We evaluate whether dissipation of turbulence injected into hot cluster atmospheres by jets and bubbles can offset radiative cooling flows. No trends are found between atmospheric velocity dispersion, $\sigma_v$, and either the ratio of kinetic to thermal energy or jet power over nearly four decades of jet power. Apparently, jets disperse their energy gently at roughly constant energy per gram of gas. Assuming the velocity dispersions at the centers of Perseus, Virgo, and Hydra A reflect jetted turbulence, up to roughly half the bubble enthalpy could be dissipated by turbulent motion. A model is presented that balances radiation losses and turbulent power injected by radio bubbles rising at their terminal speeds. The model is anchored by XRISM measurements of $\sigma_v$ and is governed by the ratio of the bubble's terminal speed to the atmospheric sound speed. Bubbles must rise close to the sound speed and impart energy with a broad range of injection scales to heat the entire cooling volume. The level of turbulence in the powerful Hydra A system may offset cooling over some of the cooling volume. However, turbulent dissipation would struggle and probably fail to balance cooling in Perseus and Virgo, except perhaps in their inner regions. Several factors including, low velocity dispersions, small injection scales, short duty cycles, anisotropic turbulence injection, and long turbulent diffusion timescales present severe challenges for jetted turbulence heating models. A larger sample of spatially resolved cluster atmospheres is needed to reach a definitive conclusion.

Editorial analysis

A structured set of objections, weighed in public.

Desk editor's note, referee report, simulated authors' rebuttal, and a circularity audit. Tearing a paper down is the easy half of reading it; the pith above is the substance, this is the friction.

Referee Report

3 major / 2 minor

Summary. The manuscript evaluates whether dissipation of turbulence injected by jets and bubbles can offset radiative cooling in galaxy cluster X-ray atmospheres. Using XRISM velocity dispersion measurements in Perseus, Virgo, and Hydra A, it reports no trends between σ_v and either the kinetic-to-thermal energy ratio or jet power over nearly four decades in power, interpreted as gentle, constant energy-per-gram dispersal. A model is presented that balances radiation losses against turbulent power from bubbles rising at terminal speeds, anchored to the XRISM σ_v data and governed by the v_term/c_s ratio. The analysis concludes that turbulent dissipation struggles and likely fails to balance cooling in Perseus and Virgo (except possibly inner regions) due to low dispersions, small injection scales, short duty cycles, anisotropy, and long diffusion times, while being more viable in Hydra A; a larger sample is needed.

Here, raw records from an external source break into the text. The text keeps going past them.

(** The pixels the loop has finished when it is about to run the body at
    [row], [col]. *)
Definition finished (colorimg : IplImage) (row col r c : Z) : Prop :=
  0 <= c < width colorimg /\ 0 <= r /\ (r < row \/ (r = row /\ c < col)).

(** What holds whenever the loop is about to run the body at [row], [col]:
    the finished pixels hold their gray value, the other bytes of the gray
    buffer are as they were, and only pixel bytes have been read. *)
Definition loop_inv (colorimg mygrayimg : IplImage) (row col : Z) (st : state) : Prop :=
  length (grayData st) = length (imageData mygrayimg) /\
  (forall r c, finished colorimg row col r c ->
               load (grayData st) (r * widthStep mygrayimg + c)
               = Some (gray_at colorimg r c)) /\
  (forall j, (forall r c, finished colorimg row col r c ->
                          j <> r * widthStep mygrayimg + c) ->
             load (grayData st) j = load (imageData mygrayimg) j) /\
  Forall (read_offset colorimg) (reads st).

End Kernel.

(** ** The kernel of the specification *)

Module Contract.

(** The effect on one pixel, in the words of section 4.2: blue at
    [r * S.stride + c * 3], green and red in the next two bytes, the
    luminance [Y] stored at [r * D.stride + c]. *)
Definition pixel_with (Y : Z -> Z -> Z -> Z) (S D : IplImage) (r c : Z) (dst : list Z)
  : option (list Z) :=
  B ← load (imageData S) (r * widthStep S + c * 3);
  G ← load (imageData S) (r * widthStep S + c * 3 + 1);
  R ← load (imageData S) (r * widthStep S + c * 3 + 2);
  store dst (r * widthStep D + c) (Y R G B).
(** X16.  One product that cannot be mapped fails the whole call: the
    detections of the other products of the frame are lost with it. *)
Theorem one_bad_product_fails_the_call (h : Host) (image : option string)
    (answer : string) (result : value) (elems : list value) (p : value) (e : exn) :
  generateContent h image = ret {| text := Some answer |} ->
  answer <> "" ->
  JSON_parse h answer = ret result ->
  get result "products" = ret (VArray elems) ->
  In p elems ->
  map_product h p = throw e ->
  exists c msg, detectProducts h image = throw_new_Error (String c msg).
Proof.
  intros Hgen Hne Hparse Hget Hin Hbad.
  rewrite (detectProducts_on_array h image answer result elems Hgen Hne Hparse Hget).
  destruct (mapM_fails (map_product h) elems p e Hin Hbad) as [e' ->].
  cbn. destruct (message_includes e' "API_KEY"); [eauto |].
  destruct (or_default_text (message e') "A"
              "n unexpected error occurred during product detection.") as [c [msg Hmsg]].
  exists c, msg. now rewrite Hmsg.
Qed.

Lemma one_bad_product_fails_the_call_witness :
  exists c msg,
    detectProducts
      (host_answering (Some "[shoe, bare]")
         (VObject [("products", VArray [shoe_object; VObject []])]))
      (Some "AAAA")
    = throw_new_Error (String c msg).
Proof.
  apply (one_bad_product_fails_the_call
           (host_answering (Some "[shoe, bare]")
              (VObject [("products", VArray [shoe_object; VObject []])]))
           (Some "AAAA") "[shoe, bare]"
           (VObject [("products", VArray [shoe_object; VObject []])])
           [shoe_object; VObject []] (VObject [])
           (Error (Some "Cannot read properties of undefined (reading 'toLowerCase')")));
    [reflexivity | discriminate | reflexivity | reflexivity | right; left; reflexivity
    | reflexivity].
Defined.

(** X17.  Every failure of the call carries a non-empty message: the
    API-key message when the message of the underlying error mentions
    API_KEY, that message itself when it has one, the default otherwise.
    The caller's own fallback text is never needed for it. *)
Theorem detectProducts_failure_has_message (h : Host) (image : option string)
    (e : exn) :
  detectProducts h image = throw e ->
  exists c msg, message e = Some (String c msg) /\
    or_default (message e) VideoPlayer.analysis_failed_message = String c msg.
Proof.
  unfold detectProducts.
  match goal with |- try_catch ?body _ = _ -> _ => destruct body as [e0 | r] end;
    cbn [try_catch]; [| discriminate].
  destruct (message_includes e0 "API_KEY").
  - intros H. injection H as <-. eexists _, _. split; reflexivity.
  - destruct (or_default_text (message e0) "A"
                "n unexpected error occurred during product detection.") as [c [msg Hmsg]].
    rewrite Hmsg. intros H. injection H as <-. exists c, msg. split; reflexivity.
Qed.

Lemma detectProducts_failure_has_message_witness :
  exists c msg,
    message (Error (Some "The AI model returned an empty response."))
    = Some (String c msg) /\
    or_default (message (Error (Some "The AI model returned an empty response.")))
               VideoPlayer.analysis_failed_message = String c msg.
Proof.
  apply (detectProducts_failure_has_message (host_answering None VNull) (Some "AAAA")).
  reflexivity.
Defined.

(** X18.  A failure of the service or of the parser whose message mentions
    API_KEY is reported as an invalid or missing key; any other message
    of theirs is passed on unchanged, and an error without message gets
    the default text. *)
Theorem service_errors_are_translated (h : Host) (image : option string) (e : exn) :
  generateContent h image = throw e
  \/ (exists answer c, generateContent h image = ret {| text := Some (String c answer) |}
                       /\ JSON_parse h (String c answer) = throw e) ->
  detectProducts h image
  = throw_new_Error
      (if message_includes e "API_KEY"
       then "Invalid or missing API Key. Please check your configuration."
       else or_default (message e)
              "An unexpected error occurred during product detection.").
Proof.
  unfold detectProducts.
  intros [Hgen | [answer [c [Hgen Hparse]]]]; rewrite Hgen; cbn [bind ret text throw];
    [| rewrite Hparse]; cbn; destruct (message_includes e "API_KEY"); reflexivity.
Qed.

Lemma service_errors_are_translated_witness :
  detectProducts
    {| generateContent := fun _ => throw_new_Error "API_KEY environment variable is not set";
       JSON_parse := fun _ => ret VNull;
       Number_toString := integer_numeral |}
    (Some "AAAA")
  = throw_new_Error "Invalid or missing API Key. Please check your configuration.".
Proof.
  apply (service_errors_are_translated
           {| generateContent :=
                fun _ => throw_new_Error "API_KEY environment variable is not set";
              JSON_parse := fun _ => ret VNull;
              Number_toString := integer_numeral |}
           (Some "AAAA")
           (Error (Some "API_KEY environment variable is not set"))).
  left. reflexivity.
Defined.
Definition raw_of_module : result RawConfiguration :=
  p ← setting "project_id";
  b ← setting "bucket_name";
  d ← setting "dataset_id";
  l ← setting "location";
  c ← setting "storage_class";
  r ← setting "raw_data_prefix";
  q ← setting "processed_data_prefix";
  m ← setting "model_artifacts_prefix";
  t ← getitem BIGQUERY_CONFIG "booking_table" ≫= as_str;
  s ← schema;
  fs ← py_iter s;
  rfs ← raw_fields_of fs;
  mret {| raw_storage :=
            {| project_id := p; bucket_name := b; dataset_id := d; location := l;
               storage_class := c; raw_data_prefix := r;
               processed_data_prefix := q; model_artifacts_prefix := m |};
          raw_table_name := t;
          raw_fields := rfs |}.

End Loader.

(** ** JSON text of a value, and reading it back *)

Module Json.

Definition quote : ascii := "034"%char.
Definition backslash : ascii := "092"%char.

Definition hex_digits : list ascii :=
  list_ascii_of_string "0123456789abcdef".

Definition hex_digit (n : nat) : ascii := nth n hex_digits "0"%char.

(** The JSON text of one character inside a string: the short escapes,
    the character itself when it is printable ASCII, and a [\u00XX] escape
    otherwise. *)
Definition escape_char (c : ascii) : string :=
  let n := nat_of_ascii c in
  if Ascii.eqb c quote then String backslash (String quote EmptyString)
  else if Ascii.eqb c backslash then String backslash (String backslash EmptyString)
  else if Nat.eqb n 10 then String backslash "n"
  else if Nat.eqb n 13 then String backslash "r"
  else if Nat.eqb n 9 then String backslash "t"
  else if Nat.eqb n 8 then String backslash "b"
  else if Nat.eqb n 12 then String backslash "f"
  else if (32 <=? n)%nat && (n <=? 126)%nat then String c EmptyString
  else String backslash
         (String "u" (String "0" (String "0"
            (String (hex_digit (n / 16)) (String (hex_digit (n mod 16)) EmptyString))))).

Fixpoint escape (s : string) : string :=
  match s with
  | EmptyString => EmptyString
  | String c s' => escape_char c +:+ escape s'
  end.

Definition dumps_str (s : string) : string :=
  String quote (escape s +:+ String quote EmptyString).

(** Modelled from the spec: the source serializes nothing; this is the JSON
    text of a value in the layout of Python's [json.dumps]: items separated
    by a comma and a space, keys from values by a colon and a space. *)
Fixpoint dumps (v : pyval) : string :=
  match v with
  | PStr s => dumps_str s
  | PList items => "[" +:+ String.concat ", " (map dumps items) +:+ "]"
  | PDict entries =>
      "{" +:+ String.concat ", "
                (map (fun kv => dumps_str (fst kv) +:+ ": " +:+ dumps (snd kv)) entries)
          +:+ "}"
  end.

Definition is_ws (c : ascii) : bool :=
  let n := nat_of_ascii c in
  Nat.eqb n 32 || Nat.eqb n 9 || Nat.eqb n 10 || Nat.eqb n 13.

Fixpoint skip_ws (s : string) : string :=
  match s with
  | EmptyString => EmptyString
  | String c s' => if is_ws c then skip_ws s' else s
  end.

Definition hex_value (c : ascii) : option nat :=
  let n := nat_of_ascii c in
  if (48 <=? n)%nat && (n <=? 57)%nat then Some (n - 48)
  else if (97 <=? n)%nat && (n <=? 102)%nat then Some (n - 87)
  else if (65 <=? n)%nat && (n <=? 70)%nat then Some (n - 55)
  else None.

(** The character a short escape stands for. *)
Definition unescape (e : ascii) : option ascii :=
  if Ascii.eqb e quote then Some quote
  else if Ascii.eqb e backslash then Some backslash
  else if Ascii.eqb e "/" then Some "/"%char
  else if Ascii.eqb e "n" then Some (ascii_of_nat 10)
  else if Ascii.eqb e "r" then Some (ascii_of_nat 13)
  else if Ascii.eqb e "t" then Some (ascii_of_nat 9)
  else if Ascii.eqb e "b" then Some (ascii_of_nat 8)
  else if Ascii.eqb e "f" then Some (ascii_of_nat 12)
  else None.

(** The four hexadecimal digits of a [\u] escape as a character; a code
    point above 255 has no character in this embedding. *)
Definition unicode_escape (h1 h2 h3 h4 : ascii) : option ascii :=
  match hex_value h1, hex_value h2, hex_value h3, hex_value h4 with
  | Some a, Some b, Some c, Some d =>
      let code := ((a * 16 + b) * 16 + c) * 16 + d in
      if (code <? 256)%nat then Some (ascii_of_nat code) else None
  | _, _, _, _ => None
  end.

(** The rest of a string literal, after its opening quote: the decoded
    string and the text after the closing quote. *)
Fixpoint scan_string (s : string) : option (string * string) :=
  match s with
  | EmptyString => None
  | String c s' =>
      if Ascii.eqb c quote then Some (EmptyString, s')
      else if Ascii.eqb c backslash then
        match s' with
        | EmptyString => None
        | String e s'' =>
            if Ascii.eqb e "u" then
              match s'' with
              | String h1 (String h2 (String h3 (String h4 t))) =>
                  match unicode_escape h1 h2 h3 h4, scan_string t with
                  | Some d, Some (r, rest) => Some (String d r, rest)
                  | _, _ => None
                  end
              | _ => None
              end
            else
              match unescape e, scan_string s'' with
              | Some d, Some (r, rest) => Some (String d r, rest)
              | _, _ => None
              end
        end
      else if (nat_of_ascii c <? 32)%nat then None
      else
        match scan_string s' with
        | Some (r, rest) => Some (String c r, rest)
        | None => None
        end
  end.
(** * The popup controller of the WattDownload browser extension

    A shallow embedding of the four variants of [App.tsx] found in the
    repository (the popup's URL classifier [checkUrl] and its download
    orchestrator [handleDownload]), together with the part of the JavaScript
    run time they rely on: strings as sequences of UTF-16 code units, JSON
    values with truthiness and property access, the backtracking regular
    expression matcher, [decodeURIComponent], and [async] functions with
    [try]/[catch]/[finally] as a state-and-exception monad that records the
    observable effects (network requests, alerts, console output, downloads). *)

From Stdlib Require Import List String Ascii ZArith NArith Bool Lia DecimalString.
Import ListNotations.

Set Implicit Arguments.
Local Open Scope N_scope.

(* ================================================================== *)
(** ** JavaScript strings *)

Module Js.

(** A JavaScript string is a sequence of 16-bit code units. *)
Definition char := N.
Definition jsstring := list char.

(** String literals of the source are written [js "..."]. *)
Definition js (s : string) : jsstring :=
  List.map N_of_ascii (list_ascii_of_string s).

Fixpoint str_eqb (a b : jsstring) : bool :=
  match a, b with
  | [], [] => true
  | x :: a', y :: b' => N.eqb x y && str_eqb a' b'
  | _, _ => false
  end.

Fixpoint starts_with (p s : jsstring) : bool :=
  match p, s with
  | [], _ => true
  | x :: p', y :: s' => N.eqb x y && starts_with p' s'
  | _ :: _, [] => false
  end.

(** [String.prototype.includes]: does [p] occur somewhere in [s]? *)
Fixpoint includes (s p : jsstring) : bool :=
  starts_with p s ||
  match s with
  | [] => false
  | _ :: s' => includes s' p
  end.

(** *** JSON values, as produced by [response.json()] *)

(** [JNum] carries the integer-valued numbers (exact below 2^53); the code
    only tests numbers for truthiness and prints them.  [JObj] lists the own
    properties of a parsed object, whose keys are distinct. *)
#[warnings="-register-all"]
Inductive JsVal :=
| JUndefined
| JNull
| JBool (b : bool)
| JNum (z : Z)
| JStr (s : jsstring)
| JArr (l : list JsVal)
| JObj (fields : list (jsstring * JsVal)).

(** ToBoolean. *)
Definition truthy (v : JsVal) : bool :=
  match v with
  | JUndefined | JNull => false
  | JBool b => b
  | JNum z => negb (Z.eqb z 0)
  | JStr s => match s with [] => false | _ => true end
  | JArr _ | JObj _ => true
  end.

Fixpoint lookup_field (k : jsstring) (fs : list (jsstring * JsVal)) : JsVal :=
  match fs with
  | [] => JUndefined
  | (k', v) :: fs' => if str_eqb k k' then v else lookup_field k fs'
  end.

(** [v.k] for a value that is neither [null] nor [undefined], and a key that
    no prototype defines ([groupId], [error], [title]). *)
Definition get_prop (v : JsVal) (k : jsstring) : JsVal :=
  match v with
  | JObj fs => lookup_field k fs
  | _ => JUndefined
  end.

(** [v?.k] *)
Definition opt_prop (v : JsVal) (k : jsstring) : JsVal :=
  match v with
  | JUndefined | JNull => JUndefined
  | _ => get_prop v k
  end.

(** [a || b] and [a && b] on values. *)
Definition js_or (a b : JsVal) : JsVal := if truthy a then a else b.
Definition js_and (a b : JsVal) : JsVal := if truthy a then b else a.

Definition num_to_string (z : Z) : jsstring :=
  js (NilZero.string_of_int (Z.to_int z)).

Fixpoint join (sep : jsstring) (l : list jsstring) : jsstring :=
  match l with
  | [] => []
  | [x] => x
  | x :: l' => x ++ sep ++ join sep l'
  end.

(** ToString, as applied by template literals [`${v}`]. *)
Fixpoint to_string (v : JsVal) : jsstring :=
  match v with
  | JUndefined => js "undefined"
  | JNull => js "null"
  | JBool true => js "true"
  | JBool false => js "false"
  | JNum z => num_to_string z
  | JStr s => s
  | JArr l =>
      join (js ",")
        (List.map (fun x => match x with
                            | JUndefined | JNull => []
                            | _ => to_string x
                            end) l)
  | JObj _ => js "[object Object]"
  end.

(** [num_to_string] writes out every digit, which is what JavaScript does
    for the safe integers, the numbers below 2^53 in size.  Larger numbers
    JavaScript prints by the shortest digits that read back as the same
    double, and from 1e21 on with an exponent; there [num_to_string] is not
    ToString.  [safe_numbers v] holds when printing [v] prints safe integers
    only. *)
Fixpoint safe_numbers (v : JsVal) : bool :=
  match v with
  | JNum z => (Z.abs z <? 2 ^ 53)%Z
  | JArr l => forallb safe_numbers l
  | _ => true
  end.

End Js.

(* ================================================================== *)
(** ** Regular expressions *)

Module RegExp.
Import Js.

(** The fragment of the pattern language the source uses.  Quantifiers [*]
    and [+] are only ever applied to one-character atoms ([\d], [\s], [.],
    negated classes), [?] to a character or a group. *)
Inductive regex :=
| Eps
| Bol                          (* ^ *)
| Lit (a : char)               (* a literal character *)
| Cls (p : char -> bool)       (* a character class *)
| Cat (r1 r2 : regex)
| Opt (r : regex)              (* r?  (greedy) *)
| Star (p : char -> bool)      (* [p]* (greedy) *)
| Plus (p : char -> bool)      (* [p]+ (greedy) *)
| Group (i : nat) (r : regex). (* the i-th capturing group *)

Fixpoint lits (l : jsstring) : regex :=
  match l with
  | [] => Eps
  | a :: l' => Cat (Lit a) (lits l')
  end.

(** A pattern given as a literal string. *)
Definition Str (s : string) : regex := lits (js s).

(** Character classes. *)
Definition is_digit (c : char) : bool := (48 <=? c) && (c <=? 57).
Definition is_line_terminator (c : char) : bool :=
  (c =? 10) || (c =? 13) || (c =? 8232) || (c =? 8233).
Definition dot (c : char) : bool := negb (is_line_terminator c).
(** [\s]: WhiteSpace and LineTerminator code units. *)
Definition is_space (c : char) : bool :=
  ((9 <=? c) && (c <=? 13)) || (c =? 32) || (c =? 160) || (c =? 5760)
  || ((8192 <=? c) && (c <=? 8202)) || (c =? 8232) || (c =? 8233)
  || (c =? 8239) || (c =? 8287) || (c =? 12288) || (c =? 65279).
Definition not_char (a : char) (c : char) : bool := negb (c =? a).

Definition ascii_upper (c : char) : char :=
  if (97 <=? c) && (c <=? 122) then c - 32 else c.

(** Comparison of an input character with a pattern character that is ASCII:
    under the [i] flag a code unit above 127 never canonicalizes to an ASCII
    one, so only the two ASCII cases of a letter match it. *)
Definition lit_eq (icase : bool) (a x : char) : bool :=
  if icase then ascii_upper x =? ascii_upper a else x =? a.

(** Captures: the substring of each group that took part in the match. *)
Definition Caps := list (nat * jsstring).

Fixpoint cap (i : nat) (c : Caps) : option jsstring :=
  match c with
  | [] => None
  | (j, s) :: c' => if Nat.eqb i j then Some s else cap i c'
  end.

Definition set_cap (i : nat) (s : jsstring) (c : Caps) : Caps := (i, s) :: c.

(** A continuation receives the number of characters consumed so far, the
    rest of the input and the captures. *)
Definition Cont := nat -> jsstring -> Caps -> option Caps.

Fixpoint star (p : char -> bool) (n : nat) (s : jsstring) (c : Caps)
    (k : Cont) : option Caps :=
  match s with
  | x :: s' =>
      if p x then
        match star p (S n) s' c k with
        | Some r => Some r
        | None => k n s c
        end
      else k n s c
  | [] => k n [] c
  end.

(** The backtracking matcher: [m icase r n s c k] matches [r] at the head of
    [s] (which starts at index [n] of the input) and then runs [k]; the first
    alternative for which [k] succeeds wins. *)
Fixpoint m (icase : bool) (r : regex) (n : nat) (s : jsstring) (c : Caps)
    (k : Cont) : option Caps :=
  match r with
  | Eps => k n s c
  | Bol => if Nat.eqb n 0 then k n s c else None
  | Lit a =>
      match s with
      | x :: s' => if lit_eq icase a x then k (S n) s' c else None
      | [] => None
      end
  | Cls p =>
      match s with
      | x :: s' => if p x then k (S n) s' c else None
      | [] => None
      end
  | Cat r1 r2 => m icase r1 n s c (fun n' s' c' => m icase r2 n' s' c' k)
  | Opt r' =>
      match m icase r' n s c k with
      | Some res => Some res
      | None => k n s c
      end
  | Star p => star p n s c k
  | Plus p =>
      match s with
      | x :: s' => if p x then star p (S n) s' c k else None
      | [] => None
      end
  | Group i r' =>
      m icase r' n s c
        (fun n' s' c' => k n' s' (set_cap i (firstn (n' - n) s) c'))
  end.
Lemma portfolios_listed (tok udid : string) (only : bool) (body : value)
    (l : list value) :
  envelope_shaped body = true ->
  upstream_failure body = None ->
  listed body = Some (VList l) ->
  (only = true -> forallb is_dict l = true) ->
  snd (onboarding.get_portfolios tok udid only (Response 200 (Decoded body)))
  = Return (VList (if only then filter is_position l else l)).
Proof.
  intros Hshape Hup Hl Hd.
  unfold onboarding.get_portfolios.
  cbn [snd onboarding.response_of onboarding.json_of Py.bind Z.eqb Pos.eqb negb].
  destruct body as [| | | | | |d]; try discriminate Hshape.
  unfold upstream_failure in Hup. unfold listed in Hl.
  cbn [envelope_shaped member] in Hshape, Hup, Hl.
  cbn [get Py.bind].
  assert (Hblock :
    try_except
      (let* data := get (VDict d) "data" (VList []) in
       if negb (truthy data) then Return (VList [])
       else
       let* first := item0 data in
       let* screen_data := get first "screen_data" (VDict []) in
       let* portfolios := get screen_data "portfolio" (VList []) in
       if only then
         let* items := iterate portfolios in
         let* kept := onboarding.keep_positions items in
         Return (VList kept)
       else Return portfolios)
      [KeyError; IndexError]
      (fun err =>
         Raise (Exn PortfolioError (Lit "Error parsing response: " :: exn_msg err)))
    = Return (VList (if only then filter is_position l else l))).
  { unfold try_except. cbn [get Py.bind].
    destruct (lookup d "data") as [[| | | | | [|[| | | | | |first] rest] |]|];
      try discriminate Hl; cbn [truthy negb Py.bind item0 get].
    - injection Hl as <-. now destruct only.
    - destruct (lookup first "screen_data") as [[| | | | | |sd]|];
        try discriminate Hl; cbn [get Py.bind lookup].
      + injection Hl as Hl. unfold or_default in Hl.
        destruct (lookup sd "portfolio") as [x|]; cbn [Py.bind].
        * subst x. destruct only; [|reflexivity].
          cbn [iterate Py.bind]. now rewrite (keep_positions_filter l (Hd eq_refl)).
        * injection Hl as <-. now destruct only.
      + injection Hl as <-. now destruct only.
    - injection Hl as <-. now destruct only. }
  cbn [get] in Hblock.
  destruct (lookup d "system") as [[| | | | | |sys]|];
    try discriminate Hshape; cbn [get Py.bind member lookup eq_str] in Hup |- *;
    [|exact Hblock].
  destruct (lookup sys "status") as [st|]; cbn [eq_str]; [|exact Hblock].
  destruct (eq_str st "failed"); [discriminate Hup|exact Hblock].
Qed.

(** X22.  What [get_portfolios] returns.  On status 200 and a body without
    a failure envelope it returns the list under
    [data[0].screen_data.portfolio], the empty list where [data],
    [screen_data] or [portfolio] is missing; with [position_only] it keeps,
    in their order, exactly the portfolios of type ["position"]. *)
Theorem portfolio_list (tok udid : string) (body : value) (l : list value) :
  envelope_shaped body = true ->
  upstream_failure body = None ->
  listed body = Some (VList l) ->
  snd (onboarding.get_portfolios tok udid false (Response 200 (Decoded body)))
  = Return (VList l) /\
  (forallb is_dict l = true ->
   snd (onboarding.get_portfolios tok udid true (Response 200 (Decoded body)))
   = Return (VList (filter is_position l))).
Proof.
  intros Hshape Hup Hl. split.
  - apply (portfolios_listed tok udid false body l Hshape Hup Hl). discriminate.
  - intros Hd. now apply (portfolios_listed tok udid true body l Hshape Hup Hl).
Qed.

Lemma portfolio_list_witness :
  snd (onboarding.get_portfolios "token" "udid" true
         (Response 200
            (Decoded (portfolios_body [position 1 "Stocks"; watchlist 2 "Ideas";
                                       position 3 "Crypto"]))))
  = Return (VList [position 1 "Stocks"; position 3 "Crypto"]).
Proof.
  exact (proj2 (portfolio_list "token" "udid"
                  (portfolios_body [position 1 "Stocks"; watchlist 2 "Ideas";
                                    position 3 "Crypto"])
                  [position 1 "Stocks"; watchlist 2 "Ideas"; position 3 "Crypto"]
                  eq_refl eq_refl eq_refl) eq_refl).
Defined.

End ApiOperations.

Section Login.

Lemma login_not_200 (md5_hexdigest : string -> string)
    (email password udid : string) (status : Z) (b : body) :
  status <> 200 ->
  snd (onboarding.login md5_hexdigest email password udid (Response status b))
  = Raise (Exn AuthenticationError [Lit "HTTP error "; Str (VInt status)]).
Proof.
  intros H. unfold onboarding.login.
  cbn [snd onboarding.response_of Py.bind].
  destruct (Z.eqb_spec status 200); [contradiction|]. reflexivity.
Qed.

Significance. If the attribution of observed σ_v to jetted turbulence is robust, the work offers timely constraints on AGN feedback models by quantifying limitations of turbulent heating scenarios in clusters. The use of new XRISM kinematic data and the reported absence of correlation with jet power are strengths that could inform simulations and future observations. The model provides a concrete, parameterized framework for testing bubble-driven turbulence. However, the overall significance is reduced by the load-bearing assumptions about the origin of σ_v and bubble dynamics, which limit the strength of the 'struggle to balance' conclusion.

major comments (3)
  1. [Abstract and data interpretation section] Abstract and § on data interpretation: The central claim that turbulent dissipation would struggle to balance cooling in Perseus and Virgo rests on attributing the XRISM σ_v values to jet-injected turbulence. The reported lack of correlation between σ_v and jet power (or kinetic-to-thermal ratio) over four decades is presented as evidence for gentle dispersal, but this absence is equally consistent with σ_v arising from unrelated processes (e.g., sloshing or mergers). Without independent justification or external benchmarks for the jet origin, the dissipation rate ρ σ_v³ / L cannot be attributed to bubbles, so the balance equation does not constrain jetted heating.
  2. [Model section] Model section (balance equation and conclusions): The model requires bubbles to rise close to the sound speed (v_term ≈ c_s) and impart energy over a broad range of injection scales to heat the full cooling volume. This ratio is a free parameter with no provided constraints, sensitivity analysis, or comparison to simulations/observations, yet it directly determines whether dissipation offsets cooling in Perseus/Virgo versus Hydra A. The quantitative claims about 'up to roughly half the bubble enthalpy' and failure except in inner regions are therefore under-supported.
  3. [Results and cluster-specific analysis] Results for Perseus, Virgo, and Hydra A: The assessments of cooling balance lack reported uncertainties on σ_v, explicit data selection criteria, definitions of cooling volumes, and step-by-step derivations of turbulent power versus radiative losses. This makes it impossible to evaluate the robustness of statements that dissipation 'would struggle and probably fail' or offsets cooling over 'some of the cooling volume'.
minor comments (2)
  1. [Abstract] The abstract states that 'up to roughly half the bubble enthalpy could be dissipated' without specifying the derivation or uncertainty on this fraction.
  2. [Throughout] Notation for σ_v, injection scale L, and the v_term/c_s ratio should be defined in a dedicated methods subsection or table to aid reproducibility.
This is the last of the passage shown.